We identified four essential principles for teaching clinical reasoning. First, a solid and broad organized knowledge base is crucial for success and teachers should try to make what is implicit explicit. Second, versatility in reasoning—strategies enabling nonanalytic and analytic reasoning—is key. Third, the influence of emotions and motivation on reasoning should be recognized and integrated into teaching methods. Fourth, clinical reasoning is context-dependent, and instruction should be authentic and take into account what is going on in the specific care encounter, reflecting the realities of diverse clinical environments. Our insights aim to guide the evolution of medical education to better prepare clinicians for the dynamic nature of patient care.

Acknowledgments

None.

Notes

Funding
No financial support was received for this study.
Conflicts of interest
Do-Hwan Kim and Young-Mee Lee serve as Editorial Board members of the Korean Journal of Medical Education but have no role in the decision to publish this article.
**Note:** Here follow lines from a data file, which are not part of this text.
Lemma scanMonthGroups_self self1 self2 indices m :
  suppresses self1 -> suppresses self2 -> updatingIntersections m = true ->
  scanMonthGroups (callee self1) indices m = scanMonthGroups (callee self2) indices m.
Proof.
  intros H1 H2. revert m. induction indices as [|i rest IH]; intros m Hm; cbn;
    [reflexivity|].
  rewrite (wb_self callee callee_ok self1 self2 m i H1 H2 Hm).
  destruct (wb_flag callee callee_ok self2 m i H2 Hm) as (m1 & -> & Hm1).
  now apply IH.
Qed.

(** C8. A call of [updateIntersections] made while a scan is in progress
    (the flag is set) returns at once and leaves the state as it is.  So the
    scan is never entered a second time: an outer scan needs no more than
    one level of calls into itself, all of them suppressed, whatever the
    collaborator asks for; it returns, its result does not depend on the
    recursion budget, and the flag is cleared when it returns. *)
Theorem updateIntersections_not_reentered :
  (forall fuel m,
      updatingIntersections m = true ->
      updateIntersectionsRec callee (S fuel) m = Some m)
  /\ (forall m,
        updatingIntersections m = false ->
        exists m',
          (forall fuel, updateIntersectionsRec callee (S (S fuel)) m = Some m')
          /\ updatingIntersections m' = false).
Proof.
  split; [intros fuel; apply updateIntersectionsRec_suppressed|].
  intros m Hm.
  destruct (negb (isInitialized m)
            || (snd (visibleWindow m) =? fst (visibleWindow m))) eqn:G.
  - exists m. split; [|exact Hm]. intros fuel.
    cbn [updateIntersectionsRec]. rewrite Hm. cbn [orb]. now rewrite G.
  - destruct (scanMonthGroups_flag (updateIntersectionsRec callee 1)
                (seq 0 (length (months (with_updatingIntersections true m))))
                (with_updatingIntersections true m)
                (updateIntersectionsRec_suppressed 0) eq_refl)
      as (m2 & E & _).
    exists (with_updatingIntersections false m2). split; [|reflexivity].
    intros fuel.
    change (updateIntersectionsRec callee (S (S fuel)) m)
      with (if updatingIntersections m || negb (isInitialized m)
               || (snd (visibleWindow m) =? fst (visibleWindow m))
            then Some m
            else match scanMonthGroups
                         (callee (updateIntersectionsRec callee (S fuel)))
                         (seq 0 (length (months (with_updatingIntersections true m))))
                         (with_updatingIntersections true m) with
                 | Some m2 => Some (with_updatingIntersections false m2)
                 | None => None
                 end).
    rewrite Hm. cbn [orb]. rewrite G.
    rewrite (scanMonthGroups_self _ (updateIntersectionsRec callee 1))
      by (try apply updateIntersectionsRec_suppressed; reflexivity).
    now rewrite E.
Qed.

End ScanProperties.

Lemma recordingMonthGroup_ok : WellBehaved recordingMonthGroup.
Proof.
  split.
  - intros self m i _ Hm. eexists. split; [reflexivity|exact Hm].
  - reflexivity.
Qed.

Lemma reenteringMonthGroup_ok : WellBehaved reenteringMonthGroup.
Proof.
  split.
  - intros self m i Hself Hm. unfold reenteringMonthGroup.
    rewrite (Hself (record_call (UpdateIntersectionMonthGroup i) m)) by exact Hm.
    rewrite Hself by exact Hm. eexists. split; [reflexivity|exact Hm].
  - intros self1 self2 m i H1 H2 Hm. unfold reenteringMonthGroup.
    rewrite (H1 (record_call (UpdateIntersectionMonthGroup i) m)) by exact Hm.
    rewrite (H2 (record_call (UpdateIntersectionMonthGroup i) m)) by exact Hm.
    rewrite H1 by exact Hm. now rewrite H2 by exact Hm.
Qed.

Lemma helperMonthGroup_ok env : WellBehaved (helperMonthGroup env).
Proof.
  split.
  - intros self m i _ Hm. eexists. split; [reflexivity|].
    destruct (updateIntersectionMonthGroup_evolves env m i) as (Hs & _).
    apply settings_fields in Hs. destruct Hs as (_ & _ & _ & _ & _ & _ & _ & _ & _ & ->).
    exact Hm.
  - reflexivity.
Qed.

Lemma scanMonthGroups_helper env self indices m :
  scanMonthGroups (helperMonthGroup env self) indices m
  = Some (fold_left (fun acc i => updateIntersectionMonthGroup env acc i) indices m).
Proof.
  revert m. induction indices as [|i rest IH]; intros m; cbn; [reflexivity|].
  apply IH.
Qed.

(** With the helper as it is modelled, the scan with a budget is the scan of
    the manager. *)
Lemma updateIntersectionsRec_helper env fuel m :
  updateIntersectionsRec (helperMonthGroup env) (S fuel) m
  = Some (updateIntersections env m).
Proof.
  cbn [updateIntersectionsRec]. unfold updateIntersections.
  destruct (_ || _ || _); [reflexivity|].
  now rewrite scanMonthGroups_helper.
Qed.

Lemma updateIntersections_not_reentered_witness :
  updateIntersectionsRec reenteringMonthGroup 3
    (with_updatingIntersections true (sampleManager [sampleSegment Loaded 100 ["a"]]))
  = Some (with_updatingIntersections true (sampleManager [sampleSegment Loaded 100 ["a"]]))
  /\ exists m',
      (forall fuel,
          updateIntersectionsRec reenteringMonthGroup (S (S fuel))
            (sampleManager [sampleSegment Loaded 100 ["a"]]) = Some m')
      /\ updatingIntersections m' = false.
Proof.
  split.
  - apply (proj1 (updateIntersections_not_reentered reenteringMonthGroup
                    reenteringMonthGroup_ok)).
    reflexivity.
  - apply (proj2 (updateIntersections_not_reentered reenteringMonthGroup
                    reenteringMonthGroup_ok)).
    reflexivity.
Defined.

(** ** The properties at sample states *)

Lemma loadNextPage_pagination_witness :
  let o := createLayoutOptions (sampleManager []) in
  let w0 := pagedWorld true catTerms [asset "a"] [asset "b"] [asset "c"] in
  let w1 := page_run columnLayout true o [Resolve] w0 in
  let w := page_run columnLayout true o (eagerSchedule 0 1 2) w0 in
  loadNextPage true (fst w0) = fst w0
  /\ loadNextPage true (fst w) = fst w
  /\ (currentPage (loadNextPage true (fst w1)) = Some "2"
      /\ requestedPages (loadNextPage true (fst w1)) = requestedPages (fst w1) ++ ["2"])
  /\ (requestedPages (fst w) = ["1"; "2"; "3"] /\ snd w = [] /\ nextPage (fst w) = None).
Proof.
  intros o w0 w1 w.
  destruct (loadNextPage_pagination columnLayout true o) as (H1 & H2 & H3 & H4 & H5).
  split; [|split; [|split]].
  - apply H1. reflexivity.
  - apply H1. reflexivity.
  - apply H3; [reflexivity|reflexivity|discriminate].
  - apply H5.
Defined.
(** X7. The strength [evaluateHand] finds does not depend on the order of the
    cards either: given two arrangements of the same cards it throws on both
    (fewer than five cards) or returns two hands that [compareHands] reports
    as equal and that have the same ranking, although for six and seven cards
    the subsets are tried in a different order. *)
Theorem evaluateHand_order_independent (cards1 cards2 : list Card.t) :
  cards1 ≡ₚ cards2 →
  match evaluateHand cards1, evaluateHand cards2 with
  | Some (Some h1), Some (Some h2) =>
      compareHands h1 h2 = 0 ∧ Hand.ranking h1 = Hand.ranking h2
  | None, None => (length cards1 < 5)%nat
  | _, _ => False
  end.
Proof.
  intros Hperm.
  assert (Hzero : ∀ h1 h2, compareHands h1 h2 = 0 →
                           compareHands h1 h2 = 0 ∧ Hand.ranking h1 = Hand.ranking h2).
  { intros h1 h2 H0. split; [done|]. by apply compareHands_zero_iff in H0 as [? _]. }
  assert (Hfive : ∀ c1 c2 h1 h2, c1 ≡ₚ c2 → evaluate5Cards c1 = Some h1 →
                    evaluate5Cards c2 = Some h2 →
                    Hand.ranking h1 = Hand.ranking h2 ∧ Hand.values h1 = Hand.values h2).
  { intros c1 c2 h1 h2 Hp H1 H2. pose proof (evaluate5Cards_perm _ _ Hp) as Heq.
    rewrite H1, H2 in Heq. simpl in Heq. by injection Heq as -> _ ->. }
  pose proof (Permutation_length Hperm) as Hlen.
  unfold evaluateHand, findBest5CardHand. rewrite <- Hlen.
  destruct (Nat.ltb_spec (length cards1) 5) as [Hlt|Hge]; [done|].
  assert (Hloop : ∀ ca cb ha hb, ca ≡ₚ cb →
            bestHandLoop (getCombinations ca 5) None = Some (Some ha) →
            bestHandLoop (getCombinations cb 5) None = Some (Some hb) →
            compareHands ha hb >= 0).
  { intros ca cb ha hb Hp Ha Hb.
    assert (Hall : ∀ cs : list Card.t, Forall (λ combo : list Card.t, combo ≠ []) (getCombinations cs 5)).
    { intros cs. apply Forall_forall. intros c [_ Hc]%elem_of_getCombinations. by destruct c. }
    destruct (bestHandLoop_spec _ None (Hall ca)) as (ra & Hra & _ & Hsa & _).
    destruct (bestHandLoop_spec _ None (Hall cb)) as (rb & Hrb & _ & Hsb & _).
    rewrite Ha in Hra. rewrite Hb in Hrb. simplify_eq.
    destruct (Hsa ha eq_refl) as (_ & _ & Hmax).
    destruct (Hsb hb eq_refl) as ([?|(combo & Hcombo & Hev)] & _ & _); [done|].
    apply elem_of_getCombinations in Hcombo as [Hsub Hl5].
    destruct (sublist_Permutation combo cb ca Hsub) as (combo' & Hp' & Hsub'); [done|].
    destruct (Hmax combo') as (h' & Hh' & Hcmp).
    { apply elem_of_getCombinations. split; [done|]. by rewrite <- Hp'. }
    destruct (Hfive _ _ _ _ Hp' Hev Hh') as [Hr Hv].
    by rewrite (compareHands_reads ha ha hb h'). }
  assert (Hboth : (length cards1 = 6 ∨ length cards1 = 7)%nat →
    match bestHandLoop (getCombinations cards1 5) None,
          bestHandLoop (getCombinations cards2 5) None with
    | Some (Some h1), Some (Some h2) =>
        compareHands h1 h2 = 0 ∧ Hand.ranking h1 = Hand.ranking h2
    | None, None => (length cards1 < 5)%nat
    | _, _ => False
    end).
  { intros H67.
    destruct (evaluateHand_returns cards1) as [h1 H1]; [lia|].
    destruct (evaluateHand_returns cards2) as [h2 H2]; [lia|].
    unfold evaluateHand, findBest5CardHand in H1, H2. rewrite <- Hlen in H2.
    destruct (Nat.ltb_spec (length cards1) 5) as [?|_]; [lia|].
    assert (H1' : bestHandLoop (getCombinations cards1 5) None = Some (Some h1))
      by (destruct H67 as [H6|H7]; [by rewrite H6 in H1|by rewrite H7 in H1]).
    assert (H2' : bestHandLoop (getCombinations cards2 5) None = Some (Some h2))
      by (destruct H67 as [H6|H7]; [by rewrite H6 in H2|by rewrite H7 in H2]).
    rewrite H1', H2'. apply Hzero.
    pose proof (Hloop _ _ _ _ Hperm H1' H2') as Hab.
    pose proof (Hloop _ _ _ _ (symmetry Hperm) H2' H1') as Hba.
    rewrite (compareHands_antisym h1 h2) in Hba. lia. }
  destruct (Nat.eqb_spec (length cards1) 7) as [H7|_]; [apply Hboth; lia|].
  destruct (Nat.eqb_spec (length cards1) 6) as [H6|_]; [apply Hboth; lia|].
  destruct (evaluate5Cards_is_Some cards1) as [h1 H1]; [intros ->; simpl in Hge; lia|].
  destruct (evaluate5Cards_is_Some cards2) as [h2 H2];
    [intros ->; rewrite Hlen in Hge; simpl in Hge; lia|].
  rewrite H1, H2. simpl. apply Hzero.
  destruct (Hfive _ _ _ _ Hperm H1 H2) as [Hr Hv].
  rewrite (compareHands_reads h1 h1 h2 h1) by done. apply compareHands_refl.
Qed.
Lemma startNetworkScan_rows (fw : Firmware) :
  monitoring_active (scanner_state fw) = false ->
  printed_rows (trace_of (startNetworkScan hw) fw) =
    map (fun i => network_row i (scanned_network hw i))
        (scan_indices (hw_scan_n hw)).
Proof.
  intros Hm. unfold trace_of, run, startNetworkScan. unfold bind at 1.
  unfold get_state. rewrite Hm.
  destruct (hw_scan_n hw =? 0) eqn:E.
  - apply Z.eqb_eq in E. rewrite E. reflexivity.
  - unfold bind, println, emit, put_network_count.
    cbn [scanner_state detected_networks network_count].
    match goal with
    | |- context [for_each ?l (scan_store hw) ?f] =>
        pose proof (scan_loop_trace l f) as Ht;
        destruct (for_each l (scan_store hw) f) as [[[[]|] f'] t']
    end; cbn [snd] in Ht; subst t'; cbn [snd app printed_rows];
      rewrite ?printed_rows_app;
      rewrite (printed_rows_table (scanned_network hw) (fun i => i));
      cbn [printed_rows]; now rewrite ?app_nil_r.
Qed.

Lemma nth_found (found rest : list NetworkInfo) (i : nat) :
  (i < length found)%nat ->
  nth i (found ++ rest) empty_network = nth i found empty_network.
Proof. intros H. now apply List.app_nth1. Qed.
(** * Bluebikes station map: the traffic aggregation engine

    A shallow embedding of the time bucketing, the windowed trip query,
    the per-station aggregation, the two d3 scales and the keyed join of
    the circles of [map.js], and of the linear-scan variant of the same
    pipeline, followed by the properties of the specification stated over
    them. *)

From Stdlib Require Import ZArith QArith Lia Lqa List.
From stdpp Require Import gmap strings list fin_maps.

Local Open Scope Z_scope.

(** * Part I: the programs *)

(** ** JavaScript numbers

    Minute values are integers or NaN and are kept as [option Z] ([None] is
    NaN).  The values that flow through the d3 scales are kept as [num]:
    an exact rational, an infinity or NaN.  Rounding of doubles and the
    sign of zero are not represented. *)

Inductive num :=
  | Fin (q : Q)
  | PosInf
  | NegInf
  | NaN.

Definition Qltb (a b : Q) : bool := negb (Qle_bool b a).

Definition isNaN (x : num) : bool :=
  match x with NaN => true | _ => false end.

(** [if (x)] on a number: zero and NaN are falsy. *)
Definition truthy (x : num) : bool :=
  match x with
  | Fin q => negb (Qeq_bool q 0%Q)
  | PosInf | NegInf => true
  | NaN => false
  end.

Definition num_neg (x : num) : num :=
  match x with
  | Fin q => Fin (- q)%Q
  | PosInf => NegInf
  | NegInf => PosInf
  | NaN => NaN
  end.

Definition num_add (x y : num) : num :=
  match x, y with
  | NaN, _ | _, NaN => NaN
  | Fin a, Fin b => Fin (a + b)%Q
  | PosInf, NegInf | NegInf, PosInf => NaN
  | PosInf, _ | _, PosInf => PosInf
  | NegInf, _ | _, NegInf => NegInf
  end.

Definition num_sub (x y : num) : num := num_add x (num_neg y).

(** The infinity of the sign of [c], NaN for a zero. *)
Definition inf_of_sign (c : comparison) : num :=
  match c with Gt => PosInf | Lt => NegInf | Eq => NaN end.

Definition num_sign (x : num) : comparison :=
  match x with
  | Fin q => (q ?= 0)%Q
  | PosInf => Gt
  | NegInf => Lt
  | NaN => Eq
  end.

Definition sign_mul (a b : comparison) : comparison :=
  match a, b with
  | Eq, _ | _, Eq => Eq
  | Gt, c | c, Gt => c
  | Lt, Lt => Gt
  end.

Definition num_mul (x y : num) : num :=
  match x, y with
  | NaN, _ | _, NaN => NaN
  | Fin a, Fin b => Fin (a * b)%Q
  | _, _ => inf_of_sign (sign_mul (num_sign x) (num_sign y))
  end.

Definition num_div (x y : num) : num :=
  match x, y with
  | NaN, _ | _, NaN => NaN
  | Fin a, Fin b =>
      if Qeq_bool b 0%Q then inf_of_sign (a ?= 0)%Q else Fin (a / b)%Q
  | Fin _, _ => Fin 0%Q
  | _, Fin b =>
      if Qeq_bool b 0%Q then x
      else inf_of_sign (sign_mul (num_sign x) (b ?= 0)%Q)
  | _, _ => NaN
  end.
(** * Faulkner County real-estate dashboard: ingestion, deduplication,
      filtering, aggregation and batch upload

    A shallow embedding of [src/app.js].  That file holds two scripts: the
    public dashboard (Firestore fetch, [processData], the multi-select
    filters, the KPI and chart helpers) and the admin upload page
    ([parsePrice], [parseDate], [normalizeYesNo], [normalizeCityLimits],
    [uploadDataToFirestore]).

    Modelling conventions.
    - A JavaScript number is [NaN], an infinity or an exact rational.
      Rounding to binary64, overflow to an infinity and the sign of zero
      are not modelled.
    - A JavaScript string is a [string] of bytes; case mapping and white
      space are the ASCII ones.
    - A cell of a spreadsheet row or a field of a Firestore document is a
      [value]: undefined, null, a boolean, a number, a string or a [Date].
      Other objects (arrays, maps) are not modelled; a [Date] in a stored
      document stands for the Firestore timestamp that is read back.
    - A [TypeError] raised by the script is the [Throw] of the [result]
      monad; where a function can throw errors of more than one kind, it
      returns an [option], and [None] stands for any of them.
    - What the script takes from its host (the time zone, the parser and
      the printer of [Date]) is a [Host] instance. *)

From Stdlib Require Import ZArith QArith Qround Qabs Lqa String Ascii List Lia.
From Stdlib Require Import Sorting.Sorted Sorting.Permutation.
From stdpp Require Import base gmap strings list fin_maps.

Close Scope Q_scope.
Open Scope string_scope.
Open Scope list_scope.
Open Scope Z_scope.

(** ** The JavaScript fragment the scripts use *)

Module JS.

(** *** Numbers *)

Inductive number : Type :=
| NaN
| PInf
| NInf
| Fin (q : Q).

Definition fin (q : Q) : number := Fin (Qred q).
Definition num_of_Z (z : Z) : number := Fin (inject_Z z).

Definition isNaN_num (a : number) : bool :=
  match a with NaN => true | _ => false end.

Definition isFinite_num (a : number) : bool :=
  match a with Fin _ => true | _ => false end.

(** Ordering of two numbers; [None] when one of them is [NaN]. *)
Definition num_compare (a b : number) : option comparison :=
  match a, b with
  | NaN, _ | _, NaN => None
  | PInf, PInf | NInf, NInf => Some Eq
  | NInf, _ | _, PInf => Some Lt
  | PInf, _ | _, NInf => Some Gt
  | Fin x, Fin y => Some (Qcompare x y)
  end.

(** [a < b], [a > b], [a <= b] and [a === b] on numbers. *)
Definition num_ltb (a b : number) : bool :=
  match num_compare a b with Some Lt => true | _ => false end.
Definition num_gtb (a b : number) : bool :=
  match num_compare a b with Some Gt => true | _ => false end.
Definition num_leb (a b : number) : bool :=
  match num_compare a b with Some Lt | Some Eq => true | _ => false end.
Definition num_eqb (a b : number) : bool :=
  match num_compare a b with Some Eq => true | _ => false end.

Definition Qsgn (q : Q) : Z := Z.sgn (Qnum q).

Definition num_neg (a : number) : number :=
  match a with
  | NaN => NaN
  | PInf => NInf
  | NInf => PInf
  | Fin x => fin (Qopp x)
  end.

Definition num_add (a b : number) : number :=
  match a, b with
  | NaN, _ | _, NaN => NaN
  | PInf, NInf | NInf, PInf => NaN
  | PInf, _ | _, PInf => PInf
  | NInf, _ | _, NInf => NInf
  | Fin x, Fin y => fin (Qplus x y)
  end.

Definition num_sub (a b : number) : number := num_add a (num_neg b).

(** An infinity with the sign [s]; [NaN] when [s] is zero. *)
Definition inf_of_sign (s : Z) : number :=
  match s with
  | Z0 => NaN
  | Zpos _ => PInf
  | Zneg _ => NInf
  end.

Definition num_sign (a : number) : Z :=
  match a with
  | NaN => 0
  | PInf => 1
  | NInf => -1
  | Fin x => Qsgn x
  end.

Definition num_mul (a b : number) : number :=
  match a, b with
  | NaN, _ | _, NaN => NaN
  | Fin x, Fin y => fin (Qmult x y)
  | _, _ => inf_of_sign (num_sign a * num_sign b)
  end.

(** Division; a zero divisor is the positive zero. *)
Definition num_div (a b : number) : number :=
  match a, b with
  | NaN, _ | _, NaN => NaN
  | Fin x, Fin y =>
      if Qsgn y =? 0 then inf_of_sign (Qsgn x) else fin (Qdiv x y)
  | Fin _, _ => Fin 0
  | _, Fin y => inf_of_sign (num_sign a * (if Qsgn y <? 0 then -1 else 1))
  | _, _ => NaN
  end.

(** [Math.floor]. *)
Definition Math_floor (a : number) : number :=
  match a with
  | Fin x => num_of_Z (Qfloor x)
  | _ => a
  end.

(** Truncation towards zero of a finite number. *)
Definition Qtrunc (x : Q) : Z :=
  if Qsgn x <? 0 then Qceiling x else Qfloor x.

(** *** Strings *)

Definition is_white_space (c : ascii) : bool :=
  let n := nat_of_ascii c in
  ((n =? 32) || (n =? 9) || (n =? 10) || (n =? 11) || (n =? 12) || (n =? 13))%nat.
(** The [Config] struct; its [Search] section is what the coordinator
    consults. *)
Record FileConfig := mkFileConfig {
  Server : ServerConfig;
  Search : config.Config;
  Proxy : ProxyConfig;
  MCP : MCPConfig;
  Browser : BrowserConfig
}.

Definition DefaultConfig : FileConfig :=
  {| Server := {| Port := 3456; Host := "0.0.0.0";
                  CORS := {| CORSEnabled := false; Origin := "*" |} |};
     Search := {| config.DefaultEngine := "duckduckgo";
                  config.AllowedEngines := [] |};
     Proxy := {| ProxyEnabled := false; ProxyURL := "http://127.0.0.1:7890" |};
     MCP := {| ServerName := "go-web-search-mcp"; ServerVersion := "1.0.0";
               Tools := {| SearchName := "search";
                           SearchDescription := "Search the web using multiple engines (e.g., Bing, Baidu, DuckDuckGo) with no API key required. Returns structured results with title, URL, description, and source." |} |};
     Browser := {| BrowserEnabled := true; BrowserHeadless := true |} |}.

(** The loop of [validate] over [AllowedEngines]: trim each name, keep
    the valid ones. *)
Fixpoint validAllowed (names : list string) : list string :=
  match names with
  | [] => []
  | e :: rest =>
      let e := TrimSpace e in
      if config.isValidEngine e then e :: validAllowed rest
      else validAllowed rest
  end.

Definition or_default (s default : string) : string :=
  if String.eqb s "" then default else s.

(** [validate]: check every section and repair it from [DefaultConfig]. *)
Definition validate (c : FileConfig) : FileConfig :=
  let port := if (Port (Server c) <=? 0) || (Port (Server c) >? 65535)
              then Port (Server DefaultConfig) else Port (Server c) in
  let host := or_default (Host (Server c)) (Host (Server DefaultConfig)) in
  let origin := or_default (Origin (CORS (Server c)))
                           (Origin (CORS (Server DefaultConfig))) in
  let defaultEngine :=
    if negb (config.isValidEngine (config.DefaultEngine (Search c)))
    then config.DefaultEngine (Search DefaultConfig)
    else config.DefaultEngine (Search c) in
  let allowed := validAllowed (config.AllowedEngines (Search c)) in
  let defaultEngine :=
    if (Z.of_nat (length allowed) >? 0) && negb (contains allowed defaultEngine)
    then nth 0 allowed "" else defaultEngine in
  let proxyURL :=
    if ProxyEnabled (Proxy c) && String.eqb (ProxyURL (Proxy c)) ""
    then ProxyURL (Proxy DefaultConfig) else ProxyURL (Proxy c) in
  {| Server := {| Port := port; Host := host;
                  CORS := {| CORSEnabled := CORSEnabled (CORS (Server c));
                             Origin := origin |} |};
     Search := {| config.DefaultEngine := defaultEngine;
                  config.AllowedEngines := allowed |};
     Proxy := {| ProxyEnabled := ProxyEnabled (Proxy c); ProxyURL := proxyURL |};
     MCP := {| ServerName := or_default (ServerName (MCP c))
                                        (ServerName (MCP DefaultConfig));
               ServerVersion := or_default (ServerVersion (MCP c))
                                           (ServerVersion (MCP DefaultConfig));
               Tools :=
                 {| SearchName := or_default (SearchName (Tools (MCP c)))
                                   (SearchName (Tools (MCP DefaultConfig)));
                    SearchDescription :=
                      or_default (SearchDescription (Tools (MCP c)))
                        (SearchDescription (Tools (MCP DefaultConfig))) |} |};
     Browser := Browser c |}.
Other than that, no potential conflicts of interest relevant to this article were reported.
Disclaimer
The opinions and assertions expressed herein are those of the author(s) and do not necessarily reflect the official policy or position of the Uniformed Services University or the Department of Defense or Henry M Jackson Foundation for the Advancement of Military Medicine.
Author contributions
All authors participated in the conception and design of the manuscript, writing and subsequent editing of the paper and approval of the final version of the manuscript.